About this exercise => Give back an exact copy of the lines in the records below, from the line that has "change (tuicMaxSendStates / 4) with 2048. change (2048" through the line that has "delete_all_subseteq|]. split; [|done].", and nothing besides.

Records to process =>
+---+
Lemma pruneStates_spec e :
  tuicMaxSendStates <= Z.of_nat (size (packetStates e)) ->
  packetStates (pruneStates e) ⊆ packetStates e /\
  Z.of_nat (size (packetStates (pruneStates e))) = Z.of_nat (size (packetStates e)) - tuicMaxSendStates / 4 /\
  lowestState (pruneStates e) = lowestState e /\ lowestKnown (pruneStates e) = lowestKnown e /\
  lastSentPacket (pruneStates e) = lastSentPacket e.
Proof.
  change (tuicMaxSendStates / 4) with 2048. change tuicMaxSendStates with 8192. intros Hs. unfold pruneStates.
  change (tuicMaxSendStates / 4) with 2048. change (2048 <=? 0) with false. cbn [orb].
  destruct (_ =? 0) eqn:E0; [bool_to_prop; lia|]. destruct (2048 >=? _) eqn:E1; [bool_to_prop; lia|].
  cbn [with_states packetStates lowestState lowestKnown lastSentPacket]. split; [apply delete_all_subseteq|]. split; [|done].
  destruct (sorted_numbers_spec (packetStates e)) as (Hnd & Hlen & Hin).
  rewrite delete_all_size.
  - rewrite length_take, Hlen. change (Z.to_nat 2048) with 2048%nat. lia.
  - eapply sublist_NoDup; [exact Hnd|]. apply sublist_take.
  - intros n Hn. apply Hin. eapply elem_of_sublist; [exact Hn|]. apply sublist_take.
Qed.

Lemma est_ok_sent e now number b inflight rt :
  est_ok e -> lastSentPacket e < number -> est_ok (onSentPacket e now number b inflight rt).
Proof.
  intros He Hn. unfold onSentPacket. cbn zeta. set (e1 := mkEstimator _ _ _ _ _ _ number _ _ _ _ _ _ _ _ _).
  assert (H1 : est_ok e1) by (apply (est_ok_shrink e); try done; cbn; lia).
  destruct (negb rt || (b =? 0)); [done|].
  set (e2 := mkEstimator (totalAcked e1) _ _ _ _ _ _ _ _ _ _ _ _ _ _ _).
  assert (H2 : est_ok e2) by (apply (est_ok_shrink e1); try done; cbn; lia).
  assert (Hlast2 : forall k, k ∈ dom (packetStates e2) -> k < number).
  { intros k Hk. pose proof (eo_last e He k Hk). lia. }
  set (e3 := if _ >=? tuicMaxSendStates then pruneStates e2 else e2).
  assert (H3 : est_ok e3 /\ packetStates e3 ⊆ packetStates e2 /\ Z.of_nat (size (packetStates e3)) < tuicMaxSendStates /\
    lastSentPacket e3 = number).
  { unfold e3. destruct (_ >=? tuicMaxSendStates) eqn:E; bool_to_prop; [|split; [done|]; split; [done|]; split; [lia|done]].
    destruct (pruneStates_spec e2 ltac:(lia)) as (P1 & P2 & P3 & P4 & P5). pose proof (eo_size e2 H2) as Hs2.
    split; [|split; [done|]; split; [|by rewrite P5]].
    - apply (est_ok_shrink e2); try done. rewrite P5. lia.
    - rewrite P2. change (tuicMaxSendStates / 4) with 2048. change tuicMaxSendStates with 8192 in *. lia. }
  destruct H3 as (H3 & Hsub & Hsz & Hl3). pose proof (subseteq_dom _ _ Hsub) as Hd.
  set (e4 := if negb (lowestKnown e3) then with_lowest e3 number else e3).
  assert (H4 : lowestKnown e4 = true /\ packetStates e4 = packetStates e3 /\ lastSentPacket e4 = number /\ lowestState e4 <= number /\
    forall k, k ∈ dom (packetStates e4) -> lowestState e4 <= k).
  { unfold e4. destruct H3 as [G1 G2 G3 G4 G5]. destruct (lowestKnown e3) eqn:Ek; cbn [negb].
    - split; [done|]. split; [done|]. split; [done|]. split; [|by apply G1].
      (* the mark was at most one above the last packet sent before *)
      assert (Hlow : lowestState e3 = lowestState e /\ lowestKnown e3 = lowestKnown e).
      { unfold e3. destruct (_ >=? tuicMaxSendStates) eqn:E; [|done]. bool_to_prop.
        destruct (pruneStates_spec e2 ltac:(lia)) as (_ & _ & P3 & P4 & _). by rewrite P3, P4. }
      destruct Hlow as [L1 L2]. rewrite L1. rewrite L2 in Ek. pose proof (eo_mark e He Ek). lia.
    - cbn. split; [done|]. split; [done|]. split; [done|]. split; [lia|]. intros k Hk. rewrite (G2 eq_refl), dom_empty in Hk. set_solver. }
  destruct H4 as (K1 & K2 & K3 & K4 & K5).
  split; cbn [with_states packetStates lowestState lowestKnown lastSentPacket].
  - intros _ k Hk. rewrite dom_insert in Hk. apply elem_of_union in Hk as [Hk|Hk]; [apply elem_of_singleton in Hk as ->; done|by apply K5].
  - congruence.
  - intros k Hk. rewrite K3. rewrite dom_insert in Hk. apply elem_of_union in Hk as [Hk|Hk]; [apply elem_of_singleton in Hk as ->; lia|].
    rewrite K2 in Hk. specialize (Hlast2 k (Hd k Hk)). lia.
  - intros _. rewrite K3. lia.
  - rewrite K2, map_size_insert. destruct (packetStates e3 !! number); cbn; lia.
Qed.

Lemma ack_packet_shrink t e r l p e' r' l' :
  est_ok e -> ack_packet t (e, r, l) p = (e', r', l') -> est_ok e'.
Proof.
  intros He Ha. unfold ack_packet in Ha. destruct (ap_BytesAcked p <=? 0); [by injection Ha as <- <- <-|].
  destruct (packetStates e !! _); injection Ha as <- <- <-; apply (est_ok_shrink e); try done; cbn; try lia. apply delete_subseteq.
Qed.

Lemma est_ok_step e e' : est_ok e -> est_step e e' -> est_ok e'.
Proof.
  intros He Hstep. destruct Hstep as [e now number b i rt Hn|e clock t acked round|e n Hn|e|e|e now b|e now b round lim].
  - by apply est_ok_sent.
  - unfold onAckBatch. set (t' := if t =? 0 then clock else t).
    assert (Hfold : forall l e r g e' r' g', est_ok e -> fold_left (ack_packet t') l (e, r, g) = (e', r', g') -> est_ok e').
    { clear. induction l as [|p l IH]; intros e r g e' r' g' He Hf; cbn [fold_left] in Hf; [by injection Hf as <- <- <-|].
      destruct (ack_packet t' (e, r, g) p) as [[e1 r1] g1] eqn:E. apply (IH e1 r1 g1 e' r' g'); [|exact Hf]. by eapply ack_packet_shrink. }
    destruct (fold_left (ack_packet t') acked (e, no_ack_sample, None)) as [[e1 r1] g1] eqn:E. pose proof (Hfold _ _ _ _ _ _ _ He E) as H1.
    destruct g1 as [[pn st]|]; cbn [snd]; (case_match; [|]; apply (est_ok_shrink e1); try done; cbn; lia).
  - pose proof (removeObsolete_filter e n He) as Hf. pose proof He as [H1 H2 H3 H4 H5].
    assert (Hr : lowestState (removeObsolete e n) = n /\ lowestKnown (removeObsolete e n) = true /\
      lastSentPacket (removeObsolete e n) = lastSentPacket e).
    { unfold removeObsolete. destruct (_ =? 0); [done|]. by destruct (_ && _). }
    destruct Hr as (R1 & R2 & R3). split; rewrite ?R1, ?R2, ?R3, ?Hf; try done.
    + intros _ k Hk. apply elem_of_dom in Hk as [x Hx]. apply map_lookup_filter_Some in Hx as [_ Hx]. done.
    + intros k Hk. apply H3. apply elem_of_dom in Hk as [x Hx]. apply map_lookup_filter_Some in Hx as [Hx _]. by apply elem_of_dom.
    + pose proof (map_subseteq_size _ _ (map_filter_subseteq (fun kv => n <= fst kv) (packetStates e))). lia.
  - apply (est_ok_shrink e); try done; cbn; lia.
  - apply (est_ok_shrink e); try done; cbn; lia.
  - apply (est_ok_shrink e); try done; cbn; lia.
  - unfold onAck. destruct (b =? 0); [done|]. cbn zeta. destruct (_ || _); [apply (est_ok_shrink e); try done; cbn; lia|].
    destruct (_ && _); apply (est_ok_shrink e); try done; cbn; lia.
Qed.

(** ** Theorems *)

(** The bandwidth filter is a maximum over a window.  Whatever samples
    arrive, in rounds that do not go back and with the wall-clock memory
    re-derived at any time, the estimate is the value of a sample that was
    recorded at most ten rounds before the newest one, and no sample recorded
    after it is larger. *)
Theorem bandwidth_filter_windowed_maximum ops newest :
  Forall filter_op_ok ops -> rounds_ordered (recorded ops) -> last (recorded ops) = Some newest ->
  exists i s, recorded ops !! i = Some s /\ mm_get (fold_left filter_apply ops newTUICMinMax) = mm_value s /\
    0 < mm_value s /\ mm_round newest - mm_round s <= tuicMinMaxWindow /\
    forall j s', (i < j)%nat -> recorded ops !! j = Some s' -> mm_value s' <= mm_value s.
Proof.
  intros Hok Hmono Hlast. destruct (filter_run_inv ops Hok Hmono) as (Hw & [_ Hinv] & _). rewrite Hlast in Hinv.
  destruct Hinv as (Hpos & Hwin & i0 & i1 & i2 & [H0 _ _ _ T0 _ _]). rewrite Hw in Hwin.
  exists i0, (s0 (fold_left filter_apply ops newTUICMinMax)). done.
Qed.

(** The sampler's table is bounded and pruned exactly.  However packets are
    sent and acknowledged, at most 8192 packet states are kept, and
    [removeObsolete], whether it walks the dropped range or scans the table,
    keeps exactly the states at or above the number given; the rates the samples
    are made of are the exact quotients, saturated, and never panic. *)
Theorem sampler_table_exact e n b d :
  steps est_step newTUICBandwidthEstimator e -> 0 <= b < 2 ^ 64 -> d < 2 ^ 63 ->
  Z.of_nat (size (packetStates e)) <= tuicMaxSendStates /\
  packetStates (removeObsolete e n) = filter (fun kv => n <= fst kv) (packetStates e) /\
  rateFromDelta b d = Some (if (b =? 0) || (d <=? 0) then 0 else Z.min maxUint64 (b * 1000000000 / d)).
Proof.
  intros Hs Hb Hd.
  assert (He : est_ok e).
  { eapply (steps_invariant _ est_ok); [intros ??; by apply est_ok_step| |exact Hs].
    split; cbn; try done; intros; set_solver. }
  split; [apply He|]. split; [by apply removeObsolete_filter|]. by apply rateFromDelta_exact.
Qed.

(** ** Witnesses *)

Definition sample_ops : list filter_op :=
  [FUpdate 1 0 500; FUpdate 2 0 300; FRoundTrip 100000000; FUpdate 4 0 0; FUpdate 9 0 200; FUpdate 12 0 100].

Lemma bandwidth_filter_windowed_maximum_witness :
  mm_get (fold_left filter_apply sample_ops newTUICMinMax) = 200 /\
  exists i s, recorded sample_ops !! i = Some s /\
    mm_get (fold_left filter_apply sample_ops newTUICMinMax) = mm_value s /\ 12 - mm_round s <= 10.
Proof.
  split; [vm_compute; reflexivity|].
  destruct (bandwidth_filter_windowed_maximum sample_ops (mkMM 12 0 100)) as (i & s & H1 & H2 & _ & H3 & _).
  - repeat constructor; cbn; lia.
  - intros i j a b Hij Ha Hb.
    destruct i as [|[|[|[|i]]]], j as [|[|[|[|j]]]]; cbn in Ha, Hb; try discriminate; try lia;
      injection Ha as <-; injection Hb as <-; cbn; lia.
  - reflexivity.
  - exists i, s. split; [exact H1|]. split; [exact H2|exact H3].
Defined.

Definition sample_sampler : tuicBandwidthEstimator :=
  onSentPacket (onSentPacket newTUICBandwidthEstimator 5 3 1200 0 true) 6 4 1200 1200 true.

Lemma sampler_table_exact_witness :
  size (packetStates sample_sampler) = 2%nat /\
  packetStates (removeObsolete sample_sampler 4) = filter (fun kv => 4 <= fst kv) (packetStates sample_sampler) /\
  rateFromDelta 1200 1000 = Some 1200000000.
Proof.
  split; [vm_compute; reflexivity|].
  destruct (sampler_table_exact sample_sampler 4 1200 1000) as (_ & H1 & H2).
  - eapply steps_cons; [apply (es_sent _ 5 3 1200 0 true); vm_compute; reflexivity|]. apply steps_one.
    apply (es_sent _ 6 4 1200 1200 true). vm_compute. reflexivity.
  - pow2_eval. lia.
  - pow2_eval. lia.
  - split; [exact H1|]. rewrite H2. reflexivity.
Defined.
+---+
Response to this task =>
  change (tuicMaxSendStates / 4) with 2048. change (2048 <=? 0) with false. cbn [orb].
  destruct (_ =? 0) eqn:E0; [bool_to_prop; lia|]. destruct (2048 >=? _) eqn:E1; [bool_to_prop; lia|].
  cbn [with_states packetStates lowestState lowestKnown lastSentPacket]. split; [apply delete_all_subseteq|]. split; [|done].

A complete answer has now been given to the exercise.